→ **WHAT TO WORK ON**:
Under this line are the records; write out word for word the part that begins at the line containing "(** The text" and ends at the line containing "A shallow embedding", and no more.

··· DATA EXTRACT

(** The location list of section "Thread-Flow Assembler": the flattened
    source, one location per intermediate variable, and the flattened sink
    reversed. *)
Definition assembled_locations (rule_match : RuleMatch) (trace : DataflowTrace)
    : res (list json) :=
  source ← (if truthy (taint_source trace)
            then _rec_taint_obj_to_thread_flow_locations_sarif
                   "Source" (taint_source trace) rule_match
            else mret []);
  steps ← mapM (fun intermediate_var =>
                  _taint_obj_intermediate_vars_to_thread_flow_locations_sarif
                    intermediate_var rule_match)
               (default [] (intermediate_vars trace));
  sink ← _rec_taint_obj_to_thread_flow_locations_sarif
            "Sink" (taint_sink trace) rule_match;
  mret (source ++ steps ++ reverse sink).

(** The steps of a whole trace, in the order of the assembled list. *)
Definition trace_steps (trace : DataflowTrace) : list Location :=
  taint_steps (taint_source trace)
    ++ map location (default [] (intermediate_vars trace))
    ++ reverse (taint_steps (taint_sink trace)).

(** The text of the snippet extractor's contract: two lines before the
    span, the span, two lines after it. *)
Definition snippet_contract (location : Location) : res (string * Z * Z) :=
  text ← get_lines (path location) (line (start location)) (line (end_ location) + 2);
  before ← get_lines (path location) (line (start location) - 2) (line (start location) - 1);
  let before := Py.lstrip_nl (Py.join before) in
  mret (before +:+ Py.rstrip_nl (Py.join text),
        Py.len before + col (start location),
        Py.len before + col (end_ location)).
(** * DeepSense front end: the Deep Dive workspace

    A shallow embedding of the two versions of the Deep Dive page that the
    repository carries,

    - [Frontend/src/pages/DeepDive.tsx]        (module [Monolith] below), and
    - [Frontend/src/pages/Deepdive/index.tsx]  (module [Split] below),

    together with the properties of their selection, chat and audio-scrub
    handlers.

    Both files are React function components.  The embedding keeps the three
    facts about React that the handlers depend on:

    - a handler is a closure over the values of the render that created it:
      it _reads_ state from that snapshot, while its [setX] calls are queued
      and applied in order before the next render (the updater form
      [setX(prev => ...)] receives the value the queue has produced so far).
      No handler reads a state cell other than through its closure or an
      updater, so the model applies each [setX] to the live cell at once and
      records the call in a trace, which gives the same renders;
    - after every event the component re-renders and runs the effects whose
      dependency list changed, dependencies being compared by identity
      ([Object.is]), so that two distinct arrays with the same contents
      differ;
    - listeners installed by an effect keep the closures of the render in
      which that effect last ran.

    JavaScript numbers are modelled as rationals ([Q]); rounding, [NaN] and
    infinities are outside the model, and the few places where the source
    divides carry the corresponding non-zero side condition in the theorems.
    JavaScript strings are lists of UTF-16 code units. *)

From Stdlib Require Import QArith Qround Strings.String Strings.Ascii.
From Stdlib Require Import DecimalString.
From stdpp Require Import base list numbers.

Close Scope Q_scope.
Close Scope string_scope.

(** ** JavaScript strings *)

Abbreviation jsstring := (list N).

(** A string literal of the source, as code units. *)
Definition js (s : string) : jsstring :=
  (N_of_ascii <$> list_ascii_of_string s).

(** ECMAScript [WhiteSpace] and [LineTerminator] code points, the characters
    removed by [String.prototype.trim]. *)
Definition isWhiteSpace (c : N) : bool :=
  ((c =? 9) || (c =? 10) || (c =? 11) || (c =? 12) || (c =? 13) || (c =? 32)
   || (c =? 160) || (c =? 5760) || ((8192 <=? c) && (c <=? 8202))
   || (c =? 8232) || (c =? 8233) || (c =? 8239) || (c =? 8287)
   || (c =? 12288) || (c =? 65279))%N.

······

→ **OUTPUT FOR THIS TASK**:
(** The text of the snippet extractor's contract: two lines before the
    span, the span, two lines after it. *)
Definition snippet_contract (location : Location) : res (string * Z * Z) :=
  text ← get_lines (path location) (line (start location)) (line (end_ location) + 2);
  before ← get_lines (path location) (line (start location) - 2) (line (start location) - 1);
  let before := Py.lstrip_nl (Py.join before) in
  mret (before +:+ Py.rstrip_nl (Py.join text),
        Py.len before + col (start location),
        Py.len before + col (end_ location)).
(** * DeepSense front end: the Deep Dive workspace

    A shallow embedding of the two versions of the Deep Dive page that the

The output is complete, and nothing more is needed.